The most common low voltages are 12, 24 and 48 volts respectively. These voltages are commonly supplied by batteries or special transformers that convert regular voltages (120 V) to low voltages.

In this article, we are going to discuss the basics of low voltage wiring so that you can have a better idea of what it is. We will be using a landscape lighting system as an example to elaborate better how low voltage wiring is done.

Basics of Low-Voltage Wiring

Four main components are needed for low-voltage wiring to work effectively:

Low Voltage Transformer

This is what provides electrical supply to the system. It’s recommended that you mount a low-voltage transformer near a house, on a stand or install it directly on the ground. Just make sure that the transformer is at least 12” above ground level. You can also install it inside your house; however, that requires a professional electrician since special codes apply. This is the sole reason why we prefer an outdoor installation.

Landscape Lighting Fixtures

Lighting fixtures contain a LED or replaceable lamp bulb that acts as the main light source.

Lighting Wire

One of the most significant factors to consider when installing a proper lighting system is to ensure the wire length. These wires are responsible for powering up fixtures through the transformer. Having a clear idea of what wire length should be used for your conductor is highly critical.


These act as connection points that link up transformer wires with lighting fixtures. There are a variety of connectors available and many ways to connect both wires and fixtures. Since we now know the basic components, let’s discuss the how-to of low-voltage wiring:

How Professionals Do Low Voltage Wiring

You need a professional like Columbia Basin Satellite & Electric to do the job for you. Here’s how our experts take care of things:

Sketching the Property Structure

To avoid mistakes, you need to be as accurate as you possibly can to ensure correct wire distance estimations. You can use any kind of paper, though graph paper is highly recommended. Attach it to a clipboard and start sketching the structure of your house.

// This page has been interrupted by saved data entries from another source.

Lemma init_Returned_approaches neos cas db :
  __init__ neos cas = Returned db →
  _approaches db = linked_by (index_by designation neos) <$> cas.
Proof.
  intros Hinit. pose proof (init_approaches neos cas) as Happ.
  rewrite Hinit in Happ. simpl in Happ. rewrite Happ.
  rewrite init_link in Hinit. apply link_Returned_inv in Hinit.
  rewrite visited_all by done.
  by rewrite firstn_all, drop_all, app_nil_r.
Qed.

Lemma init_Returned_neo neos cas db i :
  __init__ neos cas = Returned db →
  _neos db !! i =
  extend (appended (index_by designation neos) i 0 cas) <$> neos !! i.
Proof. intros Hinit. rewrite <- init_neos. by rewrite Hinit. Qed.

Lemma init_Returned_matched neos cas db :
  __init__ neos cas = Returned db →
  Forall (λ a, is_Some (index_by designation neos !! _designation a)) cas.
Proof. rewrite init_link. apply link_Returned_inv. Qed.

(** Once the loop has met an approach the index does not know, nothing
    after it counts. *)
Lemma appended_stop pdes i j pre a post :
  Forall (λ a, is_Some (pdes !! _designation a)) pre →
  pdes !! _designation a = None →
  appended pdes i j (pre ++ a :: post) = appended pdes i j pre.
Proof.
  intros Hpre Ha. revert j.
  induction Hpre as [|b pre [r Hr] _ IH]; intros j; simpl.
  - by rewrite Ha.
  - by rewrite Hr, IH.
Qed.

Lemma visited_stop pdes pre a post :
  Forall (λ a, is_Some (pdes !! _designation a)) pre →
  pdes !! _designation a = None →
  visited pdes (pre ++ a :: post) = S (length pre).
Proof.
  intros Hpre Ha. induction Hpre as [|b pre [r Hr] _ IH]; simpl.
  - by rewrite Ha.
  - by rewrite Hr, IH.
Qed.
End Linked.

(** Every approach of a returned database is linked, both ways. *)
Lemma init_Returned_back_reference
    (neos : list NearEarthObject) (cas : list CloseApproach)
    (db : NEODatabase) (j : ref) (a' : CloseApproach) :
  __init__ neos cas = Returned db →
  _approaches db !! j = Some a' →
  ∃ i o', neo a' = Some i ∧ _neos db !! i = Some o' ∧
          designation o' = _designation a' ∧ j ∈ approaches o'.
Proof.
  intros Hinit Ha'.
  pose proof (init_Returned_matched _ _ _ Hinit) as Hall.
  rewrite (init_Returned_approaches _ _ _ Hinit), list_lookup_fmap in Ha'.
  destruct (cas !! j) as [a|] eqn:Ha; [|done]. injection Ha' as <-.
  destruct (proj1 (Forall_lookup _ _) Hall j a Ha) as [i Hi].
  pose proof Hi as (o & Ho & Hd & _)%index_by_Some.
  exists i, (extend (appended (index_by designation neos) i 0 cas) o).
  unfold linked_by. simpl. split_and!; [done| |done|].
  - by rewrite (init_Returned_neo _ _ _ _ Hinit), Ho.
  - apply elem_of_app. right. by apply (appended_intro _ _ 0 _ j a).
Qed.


(** X3: referential integrity.  In a database [__init__] returned, every
    approach has a [neo] that refers to an object of the database whose
    designation is the approach's, and that object's list of approaches
    contains the approach. *)
Theorem init_back_references
    (neos : list NearEarthObject) (cas : list CloseApproach)
    (db : NEODatabase) :
  __init__ neos cas = Returned db →
  ∀ j a', _approaches db !! j = Some a' →
    ∃ i o', neo a' = Some i ∧ _neos db !! i = Some o' ∧
            designation o' = _designation a' ∧ j ∈ approaches o'.
Proof.
  intros Hinit j a'. by apply (init_Returned_back_reference neos cas).
Qed.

Determining the Transformer Placement

You’ll need to mark the location of the transformer on your sketch. You should ensure that the transformer is as close as possible to lighting fixture locations. If your property is large and requires a lot of fixture placement, we recommend using more transformers, preferably two to four.

Setting up Fixture Locations

Again, mark the location of the fixtures on your sketch and measure the distance between both the fixtures as well as the transformer. In addition, you’ll also need to measure the distance between the fixtures themselves.

Determining Wire Runs

This is one of the most critical parts of low-voltage wiring. You need to know how to run a wire to and from transformers as well as fixtures. Here are commonly used methods:

Daisy Chain,

This method creates a flower-like chain between the fixtures ― hence the name. However, the problem with this method of low-voltage wiring is that the current’s strength decreases with distance. For example, if your first fixture is getting 12V, the last fixture may get 9V of power. Depending on the bulb you use, this can be either good (Volt LED can function between 8 – 15 volts) or bad (halogen lights run only between 10 – 12 volts).


The T-Method is primarily taken into consideration to save up on wire length where possible. The transformer is placed between the fixtures and is a lot similar to the daisy chain method. However, in this case, you’ll also face loss in low-voltage strength as the distance increases from the transformer.

Hub Method

This method is recommended by many professionals since it allows the current to flow equally to all the fixtures, no matter how far they are from the source. It uses a Hub Junction where every wire originates. Although this method uses more wires than other methods, the benefits are dramatic. For instance, it allows uniform current flow and reduces the number of splices too.

Combination Method

To conserve wire, make installations easier as well as faster, and reduce splices, this is the most preferred method. It’s actually a simple approach but is only recommended to be used with LED systems.